◆ **Entries shown**:

(** The reservations held survive a step that keeps their rows. *)
Lemma held_keep pid p t ph evs w i q s t0 :
  released_after (iw_log w) i q s \/ t0 + LIFETIME <= idem_now w \/
    (exists row, iw_table w !! s = Some row /\ ir_reservation row = uuid q /\ ir_expires row = t0 + LIFETIME) ->
  (forall row, iw_table w !! s = Some row -> ir_reservation row = uuid q -> ir_expires row = t0 + LIFETIME ->
     (exists row', t !! s = Some row' /\ ir_reservation row' = uuid q /\ ir_expires row' = t0 + LIFETIME) \/
     t0 + LIFETIME <= idem_now w \/ Released q s ∈ evs) ->
  (i < length (iw_log w))%nat ->
  released_after (iw_log (settle pid p t ph evs w)) i q s \/ t0 + LIFETIME <= idem_now (settle pid p t ph evs w) \/
    exists row, t !! s = Some row /\ ir_reservation row = uuid q /\ ir_expires row = t0 + LIFETIME.
Proof.
  intros Hheld Hrow Hi. pose proof (now_settle pid p t ph evs w) as Hnow. destruct Hheld as [Hrel | [Hexp | (row & Hl & Hr & He)]].
  - left. by apply released_after_app.
  - right; left. lia.
  - destruct (Hrow row Hl Hr He) as [Hk | [Hexp | Hev]]; [by right; right | right; left; lia | left].
    apply list_elem_of_lookup in Hev as [k Hk]. exists (length (iw_log w) + k)%nat. split; [lia|]. cbn.
    rewrite lookup_app_r by lia. by replace (length (iw_log w) + k - length (iw_log w))%nat with k by lia.
Qed.

Lemma move_row pid p w ph evs t s row q t0 :
  move pid p w ph evs t -> iw_table w !! s = Some row -> ir_reservation row = uuid q -> ir_expires row = t0 + LIFETIME ->
  (exists row', t !! s = Some row' /\ ir_reservation row' = uuid q /\ ir_expires row' = t0 + LIFETIME) \/
  t0 + LIFETIME <= idem_now w \/ Released q s ∈ evs.
Proof.
  intros Hm Hl Hr He. inversion Hm; subst; eauto.
  - unfold reserve_row in *. cbn in *. destruct (decide (s = pc_scope p)) as [->|Hne].
    + rewrite Hl in *. right; left. rewrite <- He. apply Z.leb_le. done.
    + left. exists row. destruct (match iw_table w !! pc_scope p with Some _ => _ | None => true end); by rewrite ?lookup_insert_ne.
  - destruct_or!; destruct_and?; subst; eauto. destruct H3 as [scan ->].
    destruct (purge_lookup scan (idem_now w) (iw_table w) s) as [Hk | (_ & row' & Hl' & Hexp)]; [left; rewrite Hk; eauto|].
    right; left. rewrite <- He. congruence.
  - destruct H3 as [[-> ->] | (-> & Hh & ->)]; [eauto|].
    destruct (release_lookup (pc_scope p) (uuid pid) (iw_table w) s) as [Hk | (-> & Hk & _)]; [left; rewrite Hk; eauto|].
    apply holds_spec in Hh as (row' & Hl' & Hres). right; right. assert (uuid q = uuid pid) as ->%uuid_inj by congruence. by left.
  - destruct H6 as [[-> ->] | (-> & Hh & ->)]; [eauto|].
    destruct (complete_lookup (pc_scope p) (uuid pid) (rp_status r) (stored_payload (pc_request p) r) (safe_headers (rp_headers r)) (iw_table w) s)
      as [Hk | (-> & old & Hk & Htok & Hnew)]; [left; rewrite Hk; eauto|]. left. rewrite Hnew. eexists. split; [done|]. cbn.
    split; congruence.
Qed.

Lemma move_events pid p w ph evs t : move pid p w ph evs t -> (length evs <= 1)%nat.
Proof. intros Hm. inversion Hm; subst; simpl; try lia; destruct_or!; destruct_and?; subst; simpl; lia. Qed.
(* ===== verification/SaRevocation.v ===== *)
(** * Revoked service-account tokens

    apps/control-plane [sa-revocation.mjs] and the statements of [tenant-store.mjs]
    on [service_accounts]: the check that rejects a token of a revoked or rotated
    credential, with its cache per realm and client.  A revocation takes effect for
    every later check within the lifetime of a cache entry. *)
From S2P Require Import Prelude JsValue Platform.
From stdpp Require Import sorting.
From Stdlib Require Import Ascii.
Local Open Scope Z_scope.

(** What the verifier says about the issuer of a token. *)
Inductive trust := LegacyTrust | PlatformTrust | TenantTrust (realm : string).
#[export] Instance trust_eq_dec : EqDecision trust.
Proof. solve_decision. Defined.

(** ** Rows *)

Record sa_row := mk_sa_row {
  sa_id : string;
  sa_iam_realm : string;
  sa_kc_client_id : string;
  sa_status : string;
  sa_created_at : Z;
  sa_credentials_invalidated_at : option Z
}.

(** What the auth path reads of a row. *)
Definition auth_state : Type := string * option Z.
Definition auth_state_of (r : sa_row) : auth_state := (sa_status r, sa_credentials_invalidated_at r).

Definition newest (a b : sa_row) : Prop := sa_created_at b <= sa_created_at a.
#[local] Instance newest_dec : RelDecision newest.
Proof. intros a b. unfold newest. apply _. Defined.

Definition same_account (realm client : string) (r : sa_row) : bool :=
  String.eqb (sa_kc_client_id r) client && String.eqb (sa_iam_realm r) realm.

(** [getServiceAccountAuthStateByClientId] *)
Definition getServiceAccountAuthStateByClientId (client realm : string) (rows : list sa_row) : option auth_state :=
  auth_state_of <$> head (merge_sort newest (List.filter (same_account realm client) rows)).

Definition on_account (id : string) (f : sa_row -> sa_row) (rows : list sa_row) : list sa_row :=
  (fun r => if String.eqb (sa_id r) id then f r else r) <$> rows.

Definition with_sa_status (status : string) (r : sa_row) : sa_row :=
  mk_sa_row (sa_id r) (sa_iam_realm r) (sa_kc_client_id r) status (sa_created_at r) (sa_credentials_invalidated_at r).
Definition with_cutoff (cutoff : Z) (r : sa_row) : sa_row :=
  mk_sa_row (sa_id r) (sa_iam_realm r) (sa_kc_client_id r) (sa_status r) (sa_created_at r) (Some cutoff).

Definition setServiceAccountStatus (id status : string) : list sa_row -> list sa_row := on_account id (with_sa_status status).
(** [jwks] *)
Definition jwks (url : string) (force : bool) : act (list jsval) :=
  (if force then mret None else cached_keys url) ≫= fun c =>
  match c with Some keys => mret keys | None => fetch_keys url end.

(** [publicKeyFor]: after a miss the set is fetched once more. *)
Definition publicKeyFor (url : string) (kid alg : jsval) : act jsval :=
  jwks url false ≫= fun keys =>
  lift (find_key kid alg keys) ≫= fun found =>
  match found with
  | Some k => mret (Some k)
  | None => jwks url true ≫= fun keys => lift (find_key kid alg keys)
  end ≫= fun found =>
  match found with
  | Some k => lift (throw_if (negb (rs_import k)) (plain_error "Invalid JWK")) ≫= fun _ => mret k
  | None => throw (plain_error "no matching JWKS key")
  end.

(** ** Acceptance *)

Definition category_message (category : string) (t : option trust) : string :=
  if String.eqb category "malformed" then "malformed JWT" else if String.eqb category "alg" then "unsupported alg"
  else if String.eqb category "issuer" then "issuer not trusted" else if String.eqb category "key_lookup" then "no matching JWKS key or JWKS fetch failed"
  else if String.eqb category "signature" then "bad signature" else if String.eqb category "expiry" then "token expired"
  else if String.eqb category "nbf" then "token not yet valid"
  else if String.eqb category "audience" then (match t with Some (TenantTrust _) => "tenant audience mismatch" | _ => "audience mismatch" end)
  else "credential revoked".

(** The error a rejection throws; its category is kept as its code. *)
Definition rejection (category : string) (t : option trust) : js_error := coded category (category_message category t).

Definition reject_if (b : bool) (category : string) (t : option trust) : act unit := lift (throw_if b (rejection category t)).
Definition at_category {A} (category : string) (t : option trust) (m : act A) : act A := try_catch m (fun _ => throw (rejection category t)).

(** The claims and the header must be objects. *)
Definition object_segment (s : string) : option jsval :=
  match segment_json s with Some (JObj kvs) => Some (JObj kvs) | _ => None end.

(** [Object.hasOwn(ALG_DIGEST, header.alg)], and the digest. *)
Definition digest_of (header : jsval) : option string := assoc_lookup (js_to_string (js_get header "alg")) ALG_DIGEST.

Definition expired (claims : jsval) (t : Z) : bool :=
  match js_get claims "exp" with JNum exp => num_ltb (num_add exp (NInt (vf_clockToleranceSec v))) (NInt t) | _ => false end.
Definition not_yet (claims : jsval) (t : Z) : bool :=
  match js_get claims "nbf" with JNum nbf => num_ltb (NInt (t + vf_clockToleranceSec v)) nbf | _ => false end.

Definition audience_list (claims : jsval) : list jsval := match js_get claims "aud" with JArr l => l | a => [a] end.
Definition has_audience (claims : jsval) (a : string) : bool := existsb (fun x => strict_eq x (JStr a)) (audience_list claims).

Definition audience_ok (claims : jsval) (t : trust) : bool :=
  match t with
  | PlatformTrust => bool_decide (vf_audiences v = []) || existsb (has_audience claims) (vf_audiences v)
  | TenantTrust _ => negb (vf_enforceTenantAudience v) || match vf_tenantAudience v with Some a => has_audience claims a | None => false end
  | LegacyTrust => true
  end.

(** The check runs on the accounts. *)
Definition check_revoked (claims : jsval) (t : trust) : act bool := fun w =>
  match vf_revocation v with
  | None => (Ok false, w)
  | Some cfg =>
      let '(r, w') := revocationCheck cfg claims (Some t) (mk_world (jw_accounts (w_db w)) (w_tick w) (w_uuids w) (w_published w) []) in
      (r, mk_world (mk_jwt_state (jw_caches (w_db w)) (jw_fetches (w_db w)) (w_db w')) (w_tick w') (w_uuids w') (w_published w') (w_events w))
  end.

(** [verify]; [token] is the text of the token. *)
Definition verify (token : string) : act (jsval * trust) :=
  match split_on "." token with
  | [h; p; s] =>
      match object_segment h, object_segment p with
      | Some header, Some claims =>
          match digest_of header with
          | None => throw (rejection "alg" None)
          | Some digest =>
              match classifyIssuer v (js_get claims "iss") with
              | None => throw (rejection "issuer" None)
              | Some t =>
                  at_category "key_lookup" (Some t)
                    (publicKeyFor (jwksUrlForIssuer v (js_get claims "iss") t) (js_get header "kid") (js_get header "alg")) ≫= fun key =>
                  reject_if (negb (rs_verify digest (h +:+ "." +:+ p) key s)) "signature" (Some t) ≫= fun _ =>
                  jwt_now ≫= fun now =>
                  let seconds := now / 1000 in
                  reject_if (expired claims seconds) "expiry" (Some t) ≫= fun _ =>
                  reject_if (not_yet claims seconds) "nbf" (Some t) ≫= fun _ =>
                  reject_if (negb (audience_ok claims t)) "audience" (Some t) ≫= fun _ =>
                  at_category "revoked" (Some t) (check_revoked claims t) ≫= fun revoked =>
                  reject_if revoked "revoked" (Some t) ≫= fun _ =>
                  mret (claims, t)
              end
          end
      | _, _ => throw (rejection "malformed" None)
      end
  | _ => throw (rejection "malformed" None)
  end.

End verify.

◆ **Description of the task**:
The answer consists of the lines above that include the word "existsb", each copied exactly.

◆ **Output for this exercise**:
Definition has_audience (claims : jsval) (a : string) : bool := existsb (fun x => strict_eq x (JStr a)) (audience_list claims).
  | PlatformTrust => bool_decide (vf_audiences v = []) || existsb (has_audience claims) (vf_audiences v)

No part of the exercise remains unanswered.